(Dataset entries)
....................

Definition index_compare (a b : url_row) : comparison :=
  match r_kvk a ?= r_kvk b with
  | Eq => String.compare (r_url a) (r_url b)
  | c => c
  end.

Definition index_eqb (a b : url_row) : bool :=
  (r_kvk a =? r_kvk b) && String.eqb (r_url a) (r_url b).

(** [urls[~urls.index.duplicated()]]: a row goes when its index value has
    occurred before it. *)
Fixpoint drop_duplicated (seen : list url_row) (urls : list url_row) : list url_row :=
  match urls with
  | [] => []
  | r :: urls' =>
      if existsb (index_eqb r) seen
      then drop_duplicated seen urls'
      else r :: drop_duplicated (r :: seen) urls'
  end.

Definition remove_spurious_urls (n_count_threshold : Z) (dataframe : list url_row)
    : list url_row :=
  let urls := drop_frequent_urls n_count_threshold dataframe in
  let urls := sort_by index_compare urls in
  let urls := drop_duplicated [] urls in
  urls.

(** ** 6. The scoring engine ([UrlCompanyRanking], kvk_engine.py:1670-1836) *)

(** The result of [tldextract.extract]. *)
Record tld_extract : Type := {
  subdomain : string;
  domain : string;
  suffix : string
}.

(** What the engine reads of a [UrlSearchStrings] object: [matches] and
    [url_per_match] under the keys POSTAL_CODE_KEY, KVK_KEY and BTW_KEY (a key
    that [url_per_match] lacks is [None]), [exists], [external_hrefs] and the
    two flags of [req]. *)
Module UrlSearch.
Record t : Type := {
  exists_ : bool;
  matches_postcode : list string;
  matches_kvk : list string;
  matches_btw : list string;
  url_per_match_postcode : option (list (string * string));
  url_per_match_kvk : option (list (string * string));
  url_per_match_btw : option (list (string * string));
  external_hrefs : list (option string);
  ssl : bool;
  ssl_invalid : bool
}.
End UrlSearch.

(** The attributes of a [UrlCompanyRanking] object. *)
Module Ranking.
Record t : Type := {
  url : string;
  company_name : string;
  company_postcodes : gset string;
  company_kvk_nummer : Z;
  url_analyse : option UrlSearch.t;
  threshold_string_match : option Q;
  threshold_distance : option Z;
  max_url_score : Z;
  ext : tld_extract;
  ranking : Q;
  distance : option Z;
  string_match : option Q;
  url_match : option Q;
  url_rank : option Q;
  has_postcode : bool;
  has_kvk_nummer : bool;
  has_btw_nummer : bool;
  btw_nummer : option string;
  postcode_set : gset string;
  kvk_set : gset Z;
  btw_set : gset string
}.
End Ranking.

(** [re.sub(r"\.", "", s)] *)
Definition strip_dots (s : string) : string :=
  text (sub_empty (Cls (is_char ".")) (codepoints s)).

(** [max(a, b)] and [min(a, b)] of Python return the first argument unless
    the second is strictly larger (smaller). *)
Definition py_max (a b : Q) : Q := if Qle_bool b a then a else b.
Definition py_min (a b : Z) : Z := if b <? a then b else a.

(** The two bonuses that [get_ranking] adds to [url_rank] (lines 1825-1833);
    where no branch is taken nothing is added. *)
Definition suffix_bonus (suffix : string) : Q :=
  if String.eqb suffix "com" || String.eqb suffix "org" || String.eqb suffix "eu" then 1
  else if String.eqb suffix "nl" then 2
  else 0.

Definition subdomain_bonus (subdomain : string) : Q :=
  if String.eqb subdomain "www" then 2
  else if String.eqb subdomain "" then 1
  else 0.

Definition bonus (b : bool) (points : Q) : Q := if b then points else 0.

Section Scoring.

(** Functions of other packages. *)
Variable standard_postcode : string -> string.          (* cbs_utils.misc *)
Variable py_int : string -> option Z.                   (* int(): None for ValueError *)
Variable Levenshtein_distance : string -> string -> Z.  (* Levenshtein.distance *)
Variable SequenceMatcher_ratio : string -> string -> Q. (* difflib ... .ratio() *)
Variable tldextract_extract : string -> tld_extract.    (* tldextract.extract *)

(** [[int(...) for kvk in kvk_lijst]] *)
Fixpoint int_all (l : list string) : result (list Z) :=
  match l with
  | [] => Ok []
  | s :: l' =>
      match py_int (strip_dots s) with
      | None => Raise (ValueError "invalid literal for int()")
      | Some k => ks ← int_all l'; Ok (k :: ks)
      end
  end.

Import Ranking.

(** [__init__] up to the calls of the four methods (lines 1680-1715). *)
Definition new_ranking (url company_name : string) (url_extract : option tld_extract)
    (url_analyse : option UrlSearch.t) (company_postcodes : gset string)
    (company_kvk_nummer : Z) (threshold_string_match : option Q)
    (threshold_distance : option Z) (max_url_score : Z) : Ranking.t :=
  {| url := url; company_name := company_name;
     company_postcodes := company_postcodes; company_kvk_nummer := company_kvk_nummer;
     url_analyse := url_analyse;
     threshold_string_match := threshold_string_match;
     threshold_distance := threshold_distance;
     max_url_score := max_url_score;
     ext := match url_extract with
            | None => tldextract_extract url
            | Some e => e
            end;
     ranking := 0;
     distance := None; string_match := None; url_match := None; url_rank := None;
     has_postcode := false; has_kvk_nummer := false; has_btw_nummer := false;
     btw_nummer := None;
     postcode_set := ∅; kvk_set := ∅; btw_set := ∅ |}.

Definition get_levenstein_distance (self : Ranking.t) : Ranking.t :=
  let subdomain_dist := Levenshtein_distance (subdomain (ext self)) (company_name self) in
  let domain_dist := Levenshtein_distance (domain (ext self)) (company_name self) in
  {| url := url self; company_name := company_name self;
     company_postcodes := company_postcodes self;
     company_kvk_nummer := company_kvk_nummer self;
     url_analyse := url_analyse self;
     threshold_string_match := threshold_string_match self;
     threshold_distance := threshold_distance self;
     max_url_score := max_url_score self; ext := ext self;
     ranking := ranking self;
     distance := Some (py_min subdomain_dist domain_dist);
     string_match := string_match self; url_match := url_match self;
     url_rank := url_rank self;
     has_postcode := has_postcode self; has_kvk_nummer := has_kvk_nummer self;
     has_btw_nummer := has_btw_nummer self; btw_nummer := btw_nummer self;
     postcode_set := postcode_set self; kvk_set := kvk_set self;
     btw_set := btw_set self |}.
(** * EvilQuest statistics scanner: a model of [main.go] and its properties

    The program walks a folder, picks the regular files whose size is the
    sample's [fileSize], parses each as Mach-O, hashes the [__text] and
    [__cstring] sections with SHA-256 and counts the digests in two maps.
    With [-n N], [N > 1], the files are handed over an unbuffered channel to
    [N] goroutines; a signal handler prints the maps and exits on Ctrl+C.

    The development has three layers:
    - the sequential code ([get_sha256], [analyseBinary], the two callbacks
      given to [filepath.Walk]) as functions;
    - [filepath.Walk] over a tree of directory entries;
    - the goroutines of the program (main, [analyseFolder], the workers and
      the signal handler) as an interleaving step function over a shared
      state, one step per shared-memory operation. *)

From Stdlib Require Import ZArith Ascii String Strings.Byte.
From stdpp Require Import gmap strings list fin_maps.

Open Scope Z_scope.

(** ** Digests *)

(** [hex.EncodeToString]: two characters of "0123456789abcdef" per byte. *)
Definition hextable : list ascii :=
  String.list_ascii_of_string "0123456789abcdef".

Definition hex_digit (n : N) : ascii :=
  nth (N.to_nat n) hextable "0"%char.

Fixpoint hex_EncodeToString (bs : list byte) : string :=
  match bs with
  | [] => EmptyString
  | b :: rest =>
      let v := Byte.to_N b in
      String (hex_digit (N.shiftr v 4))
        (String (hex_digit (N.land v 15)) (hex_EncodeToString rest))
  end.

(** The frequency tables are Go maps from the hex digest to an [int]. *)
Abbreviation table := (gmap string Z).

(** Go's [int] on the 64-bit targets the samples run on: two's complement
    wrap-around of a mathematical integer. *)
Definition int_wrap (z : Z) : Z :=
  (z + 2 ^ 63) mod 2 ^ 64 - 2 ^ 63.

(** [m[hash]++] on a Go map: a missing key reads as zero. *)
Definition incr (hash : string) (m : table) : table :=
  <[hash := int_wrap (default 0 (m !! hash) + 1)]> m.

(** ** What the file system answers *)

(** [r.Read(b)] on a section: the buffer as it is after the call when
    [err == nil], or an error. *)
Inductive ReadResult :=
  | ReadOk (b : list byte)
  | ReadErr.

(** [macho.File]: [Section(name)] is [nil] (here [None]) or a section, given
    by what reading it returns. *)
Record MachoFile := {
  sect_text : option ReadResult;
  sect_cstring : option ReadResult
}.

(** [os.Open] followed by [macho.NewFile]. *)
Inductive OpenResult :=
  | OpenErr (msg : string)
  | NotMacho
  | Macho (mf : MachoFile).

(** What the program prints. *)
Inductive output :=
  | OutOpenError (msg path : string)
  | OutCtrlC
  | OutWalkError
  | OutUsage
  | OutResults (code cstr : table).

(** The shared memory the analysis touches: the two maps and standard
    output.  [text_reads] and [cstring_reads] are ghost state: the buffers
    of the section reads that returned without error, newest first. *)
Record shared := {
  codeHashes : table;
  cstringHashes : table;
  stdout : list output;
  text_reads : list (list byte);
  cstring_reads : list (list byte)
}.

....................

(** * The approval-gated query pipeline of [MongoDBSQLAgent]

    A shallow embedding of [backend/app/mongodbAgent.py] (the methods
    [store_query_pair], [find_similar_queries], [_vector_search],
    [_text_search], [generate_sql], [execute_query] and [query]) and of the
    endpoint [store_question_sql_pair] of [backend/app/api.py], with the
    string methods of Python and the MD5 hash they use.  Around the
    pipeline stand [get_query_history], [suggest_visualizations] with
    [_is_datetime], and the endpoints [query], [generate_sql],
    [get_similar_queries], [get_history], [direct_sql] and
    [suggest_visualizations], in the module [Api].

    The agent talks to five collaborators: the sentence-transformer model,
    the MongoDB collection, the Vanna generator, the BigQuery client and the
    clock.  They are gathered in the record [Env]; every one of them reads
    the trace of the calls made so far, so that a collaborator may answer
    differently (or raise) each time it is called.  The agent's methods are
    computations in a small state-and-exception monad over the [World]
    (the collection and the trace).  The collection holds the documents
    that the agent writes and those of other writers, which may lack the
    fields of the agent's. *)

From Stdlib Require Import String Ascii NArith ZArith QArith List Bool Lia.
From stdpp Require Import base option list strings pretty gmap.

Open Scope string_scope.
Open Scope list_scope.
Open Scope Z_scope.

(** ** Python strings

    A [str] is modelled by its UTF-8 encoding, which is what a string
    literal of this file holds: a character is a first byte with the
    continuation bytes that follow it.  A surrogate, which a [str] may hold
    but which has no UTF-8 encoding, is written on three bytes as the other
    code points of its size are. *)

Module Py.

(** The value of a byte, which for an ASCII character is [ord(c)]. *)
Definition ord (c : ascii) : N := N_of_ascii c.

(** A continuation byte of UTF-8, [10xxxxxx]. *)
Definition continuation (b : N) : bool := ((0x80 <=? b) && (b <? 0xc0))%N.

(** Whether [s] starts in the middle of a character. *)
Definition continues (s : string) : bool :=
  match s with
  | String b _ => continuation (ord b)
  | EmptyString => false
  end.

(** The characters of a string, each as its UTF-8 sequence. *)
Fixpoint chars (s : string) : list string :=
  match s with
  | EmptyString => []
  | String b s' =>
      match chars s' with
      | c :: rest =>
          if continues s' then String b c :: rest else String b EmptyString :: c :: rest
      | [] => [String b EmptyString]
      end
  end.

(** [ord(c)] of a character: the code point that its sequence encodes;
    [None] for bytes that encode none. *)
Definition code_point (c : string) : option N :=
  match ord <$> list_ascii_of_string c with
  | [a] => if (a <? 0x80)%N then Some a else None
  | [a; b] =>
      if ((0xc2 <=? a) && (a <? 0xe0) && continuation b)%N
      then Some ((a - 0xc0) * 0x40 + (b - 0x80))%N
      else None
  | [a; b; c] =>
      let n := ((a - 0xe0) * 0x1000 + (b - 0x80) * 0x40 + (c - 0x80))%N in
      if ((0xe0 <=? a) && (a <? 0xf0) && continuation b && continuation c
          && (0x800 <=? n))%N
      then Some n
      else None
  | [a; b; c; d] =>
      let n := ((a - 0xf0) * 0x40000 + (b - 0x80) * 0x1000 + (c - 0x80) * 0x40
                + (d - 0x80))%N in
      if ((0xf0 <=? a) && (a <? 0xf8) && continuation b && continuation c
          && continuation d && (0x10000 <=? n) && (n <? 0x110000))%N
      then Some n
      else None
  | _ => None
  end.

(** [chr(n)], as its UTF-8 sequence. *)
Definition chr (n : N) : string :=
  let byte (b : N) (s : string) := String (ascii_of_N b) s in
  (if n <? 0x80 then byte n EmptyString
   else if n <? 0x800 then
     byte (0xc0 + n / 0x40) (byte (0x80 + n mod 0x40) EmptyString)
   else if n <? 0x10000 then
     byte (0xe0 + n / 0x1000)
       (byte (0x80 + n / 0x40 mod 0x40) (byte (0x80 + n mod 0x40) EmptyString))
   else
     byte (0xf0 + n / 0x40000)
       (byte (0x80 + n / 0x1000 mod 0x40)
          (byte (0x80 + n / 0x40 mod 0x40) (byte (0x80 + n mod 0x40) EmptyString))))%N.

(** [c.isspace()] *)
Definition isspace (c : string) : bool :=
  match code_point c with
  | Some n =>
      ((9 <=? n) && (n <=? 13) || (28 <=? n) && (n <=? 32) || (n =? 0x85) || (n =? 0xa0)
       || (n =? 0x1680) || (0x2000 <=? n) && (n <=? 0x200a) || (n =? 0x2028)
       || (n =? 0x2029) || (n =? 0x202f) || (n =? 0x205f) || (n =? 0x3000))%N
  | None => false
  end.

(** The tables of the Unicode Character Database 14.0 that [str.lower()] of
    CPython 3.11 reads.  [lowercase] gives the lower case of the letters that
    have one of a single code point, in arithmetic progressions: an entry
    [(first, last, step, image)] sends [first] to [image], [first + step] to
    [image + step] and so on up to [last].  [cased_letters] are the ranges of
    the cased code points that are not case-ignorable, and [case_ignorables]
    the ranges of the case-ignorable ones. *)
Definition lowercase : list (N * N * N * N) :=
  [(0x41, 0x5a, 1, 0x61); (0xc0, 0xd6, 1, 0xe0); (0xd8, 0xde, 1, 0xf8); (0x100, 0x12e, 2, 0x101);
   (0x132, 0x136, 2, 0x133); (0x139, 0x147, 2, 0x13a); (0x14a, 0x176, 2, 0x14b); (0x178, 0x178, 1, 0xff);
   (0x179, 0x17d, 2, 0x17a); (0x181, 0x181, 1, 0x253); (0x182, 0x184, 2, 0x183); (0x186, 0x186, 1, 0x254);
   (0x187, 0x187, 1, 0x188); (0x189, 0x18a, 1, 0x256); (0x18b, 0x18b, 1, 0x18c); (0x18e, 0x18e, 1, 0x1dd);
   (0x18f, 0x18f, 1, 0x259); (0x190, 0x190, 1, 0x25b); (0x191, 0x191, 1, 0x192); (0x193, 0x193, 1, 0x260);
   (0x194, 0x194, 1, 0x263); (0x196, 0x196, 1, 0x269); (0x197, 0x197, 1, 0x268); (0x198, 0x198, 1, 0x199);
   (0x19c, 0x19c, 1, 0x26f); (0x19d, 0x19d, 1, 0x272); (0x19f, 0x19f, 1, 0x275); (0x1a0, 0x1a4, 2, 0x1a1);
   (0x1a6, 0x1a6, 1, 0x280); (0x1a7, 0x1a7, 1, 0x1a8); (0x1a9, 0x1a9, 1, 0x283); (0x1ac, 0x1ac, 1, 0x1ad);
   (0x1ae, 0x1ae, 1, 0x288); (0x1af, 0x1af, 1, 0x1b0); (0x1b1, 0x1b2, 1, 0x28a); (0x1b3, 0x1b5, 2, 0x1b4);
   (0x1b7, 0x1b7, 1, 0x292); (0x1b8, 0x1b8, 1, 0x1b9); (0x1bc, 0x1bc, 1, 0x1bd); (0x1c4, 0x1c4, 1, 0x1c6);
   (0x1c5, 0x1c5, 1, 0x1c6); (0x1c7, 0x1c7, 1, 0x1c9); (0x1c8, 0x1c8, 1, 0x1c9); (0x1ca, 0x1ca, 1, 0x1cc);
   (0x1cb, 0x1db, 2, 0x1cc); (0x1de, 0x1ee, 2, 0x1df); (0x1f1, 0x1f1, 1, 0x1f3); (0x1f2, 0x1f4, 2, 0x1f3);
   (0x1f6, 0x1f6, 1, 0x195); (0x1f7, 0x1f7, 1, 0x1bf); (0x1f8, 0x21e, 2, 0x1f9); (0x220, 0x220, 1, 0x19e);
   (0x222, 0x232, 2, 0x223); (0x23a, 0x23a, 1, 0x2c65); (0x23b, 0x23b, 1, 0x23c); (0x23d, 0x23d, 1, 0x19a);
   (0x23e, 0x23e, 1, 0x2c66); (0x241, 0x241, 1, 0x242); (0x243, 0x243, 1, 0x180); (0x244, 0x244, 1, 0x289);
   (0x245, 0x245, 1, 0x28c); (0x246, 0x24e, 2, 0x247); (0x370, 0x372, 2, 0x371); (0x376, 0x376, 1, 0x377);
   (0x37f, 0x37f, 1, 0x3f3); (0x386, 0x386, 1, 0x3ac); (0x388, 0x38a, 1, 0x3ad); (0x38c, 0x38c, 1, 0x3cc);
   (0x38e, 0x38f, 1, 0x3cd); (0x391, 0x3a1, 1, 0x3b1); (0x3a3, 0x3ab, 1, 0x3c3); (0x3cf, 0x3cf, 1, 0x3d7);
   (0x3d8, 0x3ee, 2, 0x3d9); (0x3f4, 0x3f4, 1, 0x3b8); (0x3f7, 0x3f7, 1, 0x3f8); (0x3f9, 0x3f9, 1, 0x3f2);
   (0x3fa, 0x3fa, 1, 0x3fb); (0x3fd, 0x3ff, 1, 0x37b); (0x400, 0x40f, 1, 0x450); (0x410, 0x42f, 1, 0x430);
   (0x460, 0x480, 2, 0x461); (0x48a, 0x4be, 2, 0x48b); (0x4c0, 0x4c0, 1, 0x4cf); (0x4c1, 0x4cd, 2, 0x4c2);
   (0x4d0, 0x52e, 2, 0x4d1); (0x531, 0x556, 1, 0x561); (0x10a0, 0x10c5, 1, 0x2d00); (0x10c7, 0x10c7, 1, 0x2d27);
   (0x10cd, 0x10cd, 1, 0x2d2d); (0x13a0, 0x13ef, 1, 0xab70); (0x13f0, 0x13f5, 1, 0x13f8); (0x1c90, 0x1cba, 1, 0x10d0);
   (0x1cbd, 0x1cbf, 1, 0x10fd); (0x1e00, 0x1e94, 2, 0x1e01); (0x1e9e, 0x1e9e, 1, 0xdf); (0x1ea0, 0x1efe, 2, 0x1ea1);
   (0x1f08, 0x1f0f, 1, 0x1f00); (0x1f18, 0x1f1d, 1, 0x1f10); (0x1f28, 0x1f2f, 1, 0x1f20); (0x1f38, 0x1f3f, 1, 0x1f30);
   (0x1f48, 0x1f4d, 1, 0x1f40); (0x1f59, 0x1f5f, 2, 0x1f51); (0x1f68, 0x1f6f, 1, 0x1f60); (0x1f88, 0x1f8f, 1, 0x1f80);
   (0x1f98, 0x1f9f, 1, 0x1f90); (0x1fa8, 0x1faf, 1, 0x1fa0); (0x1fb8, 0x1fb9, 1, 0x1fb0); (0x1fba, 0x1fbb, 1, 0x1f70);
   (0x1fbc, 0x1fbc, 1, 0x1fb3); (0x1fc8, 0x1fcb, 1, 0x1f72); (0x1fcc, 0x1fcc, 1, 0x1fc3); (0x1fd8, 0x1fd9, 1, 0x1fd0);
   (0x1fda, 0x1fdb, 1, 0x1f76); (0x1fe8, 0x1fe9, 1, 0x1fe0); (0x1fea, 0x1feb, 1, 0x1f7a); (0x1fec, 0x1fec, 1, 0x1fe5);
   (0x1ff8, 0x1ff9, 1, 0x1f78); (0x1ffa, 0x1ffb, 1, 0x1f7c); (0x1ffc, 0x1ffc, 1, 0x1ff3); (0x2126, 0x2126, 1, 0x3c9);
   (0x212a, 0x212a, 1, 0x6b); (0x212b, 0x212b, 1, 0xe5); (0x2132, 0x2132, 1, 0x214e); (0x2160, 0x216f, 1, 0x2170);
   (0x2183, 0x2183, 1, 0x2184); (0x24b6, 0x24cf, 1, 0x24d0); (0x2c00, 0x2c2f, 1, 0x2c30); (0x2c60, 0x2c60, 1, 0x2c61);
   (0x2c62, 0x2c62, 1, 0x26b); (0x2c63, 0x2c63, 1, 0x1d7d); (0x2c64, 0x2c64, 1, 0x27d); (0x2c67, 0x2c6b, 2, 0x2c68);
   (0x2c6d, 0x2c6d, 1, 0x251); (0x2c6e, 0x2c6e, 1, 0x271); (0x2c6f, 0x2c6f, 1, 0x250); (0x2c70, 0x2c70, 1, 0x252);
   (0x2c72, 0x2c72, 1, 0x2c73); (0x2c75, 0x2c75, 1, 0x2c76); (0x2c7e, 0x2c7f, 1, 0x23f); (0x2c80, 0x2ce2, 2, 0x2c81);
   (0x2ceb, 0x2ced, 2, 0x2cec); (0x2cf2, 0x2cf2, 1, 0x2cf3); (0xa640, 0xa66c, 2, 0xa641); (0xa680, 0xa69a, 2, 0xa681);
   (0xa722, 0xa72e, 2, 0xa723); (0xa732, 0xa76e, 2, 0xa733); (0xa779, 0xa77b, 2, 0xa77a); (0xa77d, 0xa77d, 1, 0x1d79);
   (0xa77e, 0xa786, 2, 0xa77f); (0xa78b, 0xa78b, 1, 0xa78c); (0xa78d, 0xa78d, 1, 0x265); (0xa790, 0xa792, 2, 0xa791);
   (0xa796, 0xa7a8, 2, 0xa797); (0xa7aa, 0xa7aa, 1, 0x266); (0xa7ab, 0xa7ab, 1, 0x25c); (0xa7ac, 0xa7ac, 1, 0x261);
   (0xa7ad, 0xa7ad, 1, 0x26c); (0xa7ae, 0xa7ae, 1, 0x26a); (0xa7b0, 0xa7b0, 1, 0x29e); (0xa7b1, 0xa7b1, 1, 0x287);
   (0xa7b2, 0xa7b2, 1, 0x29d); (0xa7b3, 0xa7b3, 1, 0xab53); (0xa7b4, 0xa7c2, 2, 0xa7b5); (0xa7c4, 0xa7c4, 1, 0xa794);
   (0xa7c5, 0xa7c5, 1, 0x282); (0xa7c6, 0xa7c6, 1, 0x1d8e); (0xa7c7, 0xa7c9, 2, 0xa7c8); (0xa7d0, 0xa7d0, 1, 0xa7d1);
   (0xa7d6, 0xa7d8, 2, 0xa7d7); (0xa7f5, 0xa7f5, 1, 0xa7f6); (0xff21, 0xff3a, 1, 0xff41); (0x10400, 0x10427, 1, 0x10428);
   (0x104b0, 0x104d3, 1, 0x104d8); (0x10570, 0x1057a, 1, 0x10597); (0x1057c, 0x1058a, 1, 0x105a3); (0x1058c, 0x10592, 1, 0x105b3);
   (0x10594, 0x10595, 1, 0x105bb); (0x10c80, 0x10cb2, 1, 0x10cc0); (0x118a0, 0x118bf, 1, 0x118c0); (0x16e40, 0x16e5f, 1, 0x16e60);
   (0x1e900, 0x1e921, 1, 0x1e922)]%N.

....................

Your task for the entries above: copy exactly the span starting with the line with "[suggest_visualizations], in the" and going on through the line with "computations in a", both lines included, and nothing else.

    [suggest_visualizations], in the module [Api].

    The agent talks to five collaborators: the sentence-transformer model,
    the MongoDB collection, the Vanna generator, the BigQuery client and the
    clock.  They are gathered in the record [Env]; every one of them reads
    the trace of the calls made so far, so that a collaborator may answer
    differently (or raise) each time it is called.  The agent's methods are
    computations in a small state-and-exception monad over the [World]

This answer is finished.